Keltie was pleased to be one of the hosts of IP Inclusive’s recent webinar on Imposter Syndrome with guest speaker Jo Maughan. The session was chaired by Carol Arnold with contributions from Andrea Brewster.
Although all the speakers were present at Keltie, the room arrangements meant that the local audience were actually located in a different room to the speakers!
Jo Maughan is a former tax director who is now a career and leadership coach. Imposter Syndrome is a popular topic at the moment and the dual aims of the webinar were (i) to inspire you that you are not alone if you experience imposter syndrome and (ii) to let you know that you can do something about it.
Wikipedia defines imposter syndrome as a concept describing individuals who are marked by an inability to internalise their accomplishments and a persistent fear of being exposed as a “fraud”. The term was coined in 1978 by clinical psychologists Pauline R. Clance and Suzanne A. Imes.
Imposter syndrome is being talked about more now in popular culture and high profile sufferers include Kate Winslet and Emma Watson. Research apparently suggests that women are more susceptible than men, though Jo questioned whether this was actually true, speculating that women may just be more likely to admit it.
Jo recounted a personal story about her experiences with imposter syndrome from the early 2000s when she was working as a tax director. At the eleventh hour of a deal she noticed a discrepancy between the deal documents and the accounts and wrote a disclosure letter highlighting the issue. An all night session then followed with the potential buyer expressing concern about the contents of the letter. Jo found herself catastrophizing the situation and, despite the deal eventually going through and receiving positive feedback about the action she took, felt the effects of imposter syndrome.
It was noted at this point that imposter syndrome affects different people in different ways. For example, it might manifest as self doubt or alternatively as an underlying panic (perhaps after taking on a task in an impulsive manner).

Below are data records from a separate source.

(** * InWasm / EmWasm runtime loaders: a shallow embedding

    The development follows [inwasm/src/definitions.ts] (function [InWasm],
    helpers [_dec] and [_env]) and [src/emwasm/definitions.ts] (function
    [EmWasm] with verbatim copies of the two helpers).

    Layout:
    - [Js]       JavaScript values, truthiness, strict equality, objects;
    - [Codec]    base64 (encoder of the compile step, the two platform
                 decoders) and the helpers [_dec] and [_env];
    - [Runtime]  the heap, the host WebAssembly engine, promises and the job
                 queue;
    - [InWasm], [EmWasm]  the two loaders;
    - the theorems. *)

From Stdlib Require Import ZArith Lia Ascii String.
From stdpp Require Import base gmap sets list strings.

Open Scope Z_scope.

(* ===================================================================== *)
(** ** JavaScript values *)
(* ===================================================================== *)

Module Js.

(** Heap addresses: object identity is address equality. *)
Abbreviation loc := nat.

(** The values a property of the definition object can hold.  Numbers are
    the integers the compile step writes ([t], [s] are enum constants). *)
Inductive JsVal : Type :=
| VUndef
| VNull
| VBool (b : bool)
| VNum (n : Z)
| VStr (s : string)
| VObj (l : loc).

#[global] Instance JsVal_eq_dec : EqDecision JsVal.
Proof. solve_decision. Defined.

(** ToBoolean: [if (v)], [v ? a : b], [v || w]. *)
Definition truthy (v : JsVal) : bool :=
  match v with
  | VUndef | VNull => false
  | VBool b => b
  | VNum n => negb (n =? 0)
  | VStr s => negb (String.eqb s "")
  | VObj _ => true
  end.

(** [v === w] on the values above. *)
Definition strict_eq (v w : JsVal) : bool := bool_decide (v = w).

(** A plain object: its own properties. *)
Abbreviation JsObject := (gmap string JsVal).

(** Property read [o.k]: [undefined] for a missing property. *)
Definition get (o : JsObject) (k : string) : JsVal := default VUndef (o !! k).

(** [k in o]: the property is present, whatever it holds. *)
Definition has (o : JsObject) (k : string) : bool := bool_decide (is_Some (o !! k)).

End Js.
Import Js.

(** [const enum OutputType] and [const enum OutputMode]. *)
Module OutputType.
Definition INSTANCE : Z := 0.
Definition MODULE : Z := 1.
Definition BYTES : Z := 2.
End OutputType.

Module OutputMode.
Definition ASYNC : Z := 0.
Definition SYNC : Z := 1.
End OutputMode.

(* ===================================================================== *)
(** ** Codec: base64 and the runtime helpers *)
(* ===================================================================== *)

Module Codec.

(** Bytes are integers in [0, 256). *)
Definition is_byte (b : Z) : Prop := 0 <= b < 256.
Definition is_byteb (b : Z) : bool := (0 <=? b) && (b <? 256).

Definition alphabet : list ascii :=
  list_ascii_of_string
    "ABCDEFGHIJKLMNOPQRSTUVWXYZabcdefghijklmnopqrstuvwxyz0123456789+/".

Definition pad_char : ascii := "="%char.

(** Character of a sextet. *)
Definition b64char (n : Z) : ascii := nth (Z.to_nat n) alphabet pad_char.

Fixpoint index_of (c : ascii) (l : list ascii) (i : Z) : option Z :=
  match l with
  | [] => None
  | x :: r => if Ascii.eqb c x then Some i else index_of c r (i + 1)
  end.

(** Sextet of a character of the standard alphabet. *)
Definition b64index (c : ascii) : option Z := index_of c alphabet 0.

(** Sextets of a byte sequence, three bytes making four sextets; the last
    group of one or two bytes makes two or three. *)
Fixpoint sextets (bs : list Z) : list Z :=
  match bs with
  | a :: b :: c :: rest =>
      a / 4 :: (a mod 4) * 16 + b / 16 :: (b mod 16) * 4 + c / 64 :: c mod 64
        :: sextets rest
  | [a; b] => [a / 4; (a mod 4) * 16 + b / 16; (b mod 16) * 4]
  | [a] => [a / 4; (a mod 4) * 16]
  | [] => []
  end.

Definition padding (n : nat) : list ascii :=
  match (n mod 3)%nat with
  | 1%nat => [pad_char; pad_char]
  | 2%nat => [pad_char]
  | _ => []
  end.

(** Modelled from the spec: the compile step's encoder, which is not under
    the loader sources ("the generated wasm binary gets base64 encoded",
    [d] is the "base64 string of raw wasm bytes"): standard base64 with
    padding. *)
Definition base64_encode (bs : list Z) : string :=
  string_of_list_ascii (map b64char (sextets bs) ++ padding (length bs)).

(** Bytes of a sextet sequence; a trailing group of two or three sextets
    gives one or two bytes, its spare bits dropped; one lone sextet gives
    nothing. *)
Fixpoint unsextets (sx : list Z) : list Z :=
  match sx with
  | a :: b :: c :: d :: rest =>
      a * 4 + b / 16 :: (b mod 16) * 16 + c / 4 :: (c mod 4) * 64 + d
        :: unsextets rest
  | [a; b; c] => [a * 4 + b / 16; (b mod 16) * 16 + c / 4]
  | [a; b] => [a * 4 + b / 16]
  | _ => []
  end.

(** *** Platform primitive [atob]

    The browser's forgiving base64 decoder: ASCII whitespace is removed,
    one or two trailing [=] are removed when the length is a multiple of
    four, a length of 1 modulo 4 or a character outside the alphabet
    fails (the primitive throws), and the result is a binary string, one
    character per byte. *)

Definition is_ws (c : ascii) : bool :=
  let n := nat_of_ascii c in
  (n =? 9)%nat || (n =? 10)%nat || (n =? 12)%nat || (n =? 13)%nat || (n =? 32)%nat.

Fixpoint strip_pad (l : list ascii) : list ascii :=
  match l with
  | [] => []
  | c :: r =>
      match r with
      | [] => if Ascii.eqb c pad_char then [] else [c]
      | [c'] =>
          if Ascii.eqb c pad_char && Ascii.eqb c' pad_char then []
          else c :: strip_pad r
      | _ => c :: strip_pad r
      end
  end.

Definition ascii_of_Z (b : Z) : ascii := ascii_of_nat (Z.to_nat b).
Definition Z_of_ascii (c : ascii) : Z := Z.of_nat (nat_of_ascii c).

Definition atob (s : string) : option string :=
  let data := filter (λ c, is_ws c = false) (list_ascii_of_string s) in
  let data := if (length data mod 4 =? 0)%nat then strip_pad data else data in
  if (length data mod 4 =? 1)%nat then None
  else sx ← mapM b64index data;
       Some (string_of_list_ascii (map ascii_of_Z (unsextets sx))).

(** *** Platform primitive [Buffer.from(s, 'base64')]

    Node's decoder never throws: it also reads the URL-safe characters,
    skips every other character, and stops at the first [=]. *)

Definition b64index_lenient (c : ascii) : option Z :=
  if Ascii.eqb c "-"%char then Some 62
  else if Ascii.eqb c "_"%char then Some 63
  else b64index c.

Fixpoint until_pad (l : list ascii) : list ascii :=
  match l with
  | [] => []
  | c :: r => if Ascii.eqb c pad_char then [] else c :: until_pad r
  end.

Definition Buffer_from_base64 (s : string) : list Z :=
  unsextets (omap b64index_lenient (until_pad (list_ascii_of_string s))).

(** *** [_dec] *)

(** [bs.charCodeAt(i)] as stored into a [Uint8Array]: out of range the
    call gives NaN, which the typed array stores as 0. *)
Definition charCodeAt (bs : string) (i : nat) : Z :=
  match String.get i bs with
  | Some c => Z_of_ascii c
  | None => 0
  end.

(** [r[i] = v] on a [Uint8Array]: the value wraps to 8 bits, an index out
    of range is ignored. *)
Definition u8_store (r : list Z) (i : nat) (v : Z) : list Z :=
  <[i := v mod 256]> r.

(** [for (let i = 0; i < r.length; ++i) r[i] = bs.charCodeAt(i);] *)
Definition _dec_loop (bs : string) (r : list Z) : list Z :=
  fold_left (λ r i, u8_store r i (charCodeAt bs i)) (seq 0 (length r)) r.

(** [_dec(s)].  [hasBuffer] is [typeof Buffer !== 'undefined'].  [None]
    stands for the exception of [atob]. *)
Definition _dec (hasBuffer : bool) (s : string) : option (list Z) :=
  if hasBuffer then Some (Buffer_from_base64 s)
  else
    bs ← atob s;
    let r := replicate (String.length bs) 0 in
    Some (_dec_loop bs r).

(** [_env(env)]: [env ? { env: env } : undefined]. *)
Definition _env (env : JsVal) : option (gmap string JsVal) :=
  if truthy env then Some {[ "env" := env ]} else None.

(** *** Predicates used in the round-trip proof *)

Definition is_sextet (n : Z) : Prop := 0 <= n < 64.

(** The character of a sextet is read back by both decoders and is neither
    padding nor whitespace. *)
Definition char_ok (n : Z) : Prop :=
  b64index (b64char n) = Some n
  ∧ b64index_lenient (b64char n) = Some n
  ∧ Ascii.eqb (b64char n) pad_char = false
  ∧ is_ws (b64char n) = false.

Definition text_char (c : ascii) : Prop :=
  Ascii.eqb c pad_char = false ∧ is_ws c = false.

End Codec.
Import Codec.

(* ===================================================================== *)
(** ** Runtime: heap, host engine, promises *)
(* ===================================================================== *)

Module Runtime.

(** Errors of the WebAssembly engine ([CompileError], [LinkError],
    [RuntimeError] of the declared namespace). *)
Inductive HostErr : Type :=
| CompileError (msg : string)
| LinkError (msg : string)
| RuntimeError (msg : string).

(** What a [throw] or a rejected promise carries. *)
Inductive JsErr : Type :=
| Error (msg : string)          (* [new Error(msg)] *)
| TypeError                     (* a platform call on a value of the wrong kind *)
| DOMException                  (* [atob] on a malformed string *)
| EngineError (err : HostErr)   (* raised by the WebAssembly engine *)
| Raised (v : JsVal).           (* any other thrown value *)

Inductive PromiseState : Type :=
| Pending
| Fulfilled (v : JsVal)
| Rejected (err : JsErr).

Abbreviation ImportObject := (gmap string JsVal).

Inductive HeapObj : Type :=
| OPlain (props : JsObject)                          (* an object literal *)
| OBytes (content : list Z)                          (* [Uint8Array], [Buffer] *)
| OModule (code : list Z)                            (* [WebAssembly.Module] and the bytes it was compiled from *)
| OInstance (m : loc) (imports : option ImportObject) (* [WebAssembly.Instance] *)
| OPromise (st : PromiseState)
| OEnv (b m : JsVal).                                (* the closure variables [bytes] and [mod] *)

(** Operations of the host engine as the loaders invoke them. *)
Inductive HostOp : Type :=
| NewModule (bytes : JsVal)                                   (* [new W.Module(bytes)] *)
| NewInstance (m : JsVal) (imports : option ImportObject)     (* [new W.Instance(mod, imports)] *)
| Compile (bytes : JsVal)                                     (* [W.compile(bytes)] *)
| Instantiate (src : JsVal) (imports : option ImportObject).  (* [W.instantiate(bytes | mod, imports)] *)

Inductive Event : Type :=
| EvDecode (d : JsVal)          (* [_dec(d)] was called *)
| EvHost (op : HostOp).         (* an engine operation was invoked *)

(** The [.then] callbacks of the two loaders. *)
Inductive Reaction : Type :=
| RNone                        (* no [.then]: the host promise itself *)
| RSetMod (env : loc)          (* [m => mod = m] *)
| RSetModInstance (env : loc)  (* [r => (mod = r.module) && r.instance] *)
| RInstance.                   (* [r => r.instance] *)

(** A host operation in flight, the callback chained on it and the promise
    the accessor returned for it. *)
Record Job : Type := mkJob {
  job_op : HostOp;
  job_then : Reaction;
  job_promise : loc
}.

Jo indicated she now controls her critical inner voice by managing her state (by recognising how she feels in the present moment and then using tools to help her change her state if needed) and also by managing her inner voice.
Jo then took the audience through a tool for managing state, positive anchoring. The tool operates by creating a link between a positive memory and a subtle physical cue (e.g. touching thumb to little finger).
A number of other techniques for tackling imposter syndrome were discussed including keeping a confidence log, assuming the role of a confident person and writing down reasons (50 of them) why you can do a specified task.
Jo noted that confidence takes practice and criticism to a sufferer can validate the feelings of the syndrome. People suffering from imposter syndrome may present as quiet or apologising for trivial matters.
Carol concluded the session by noting that imposter syndrome is common. Many people suffer from it in all walks of life. It’s more than just a lack of confidence as it additionally includes feelings of being an imposter in a role.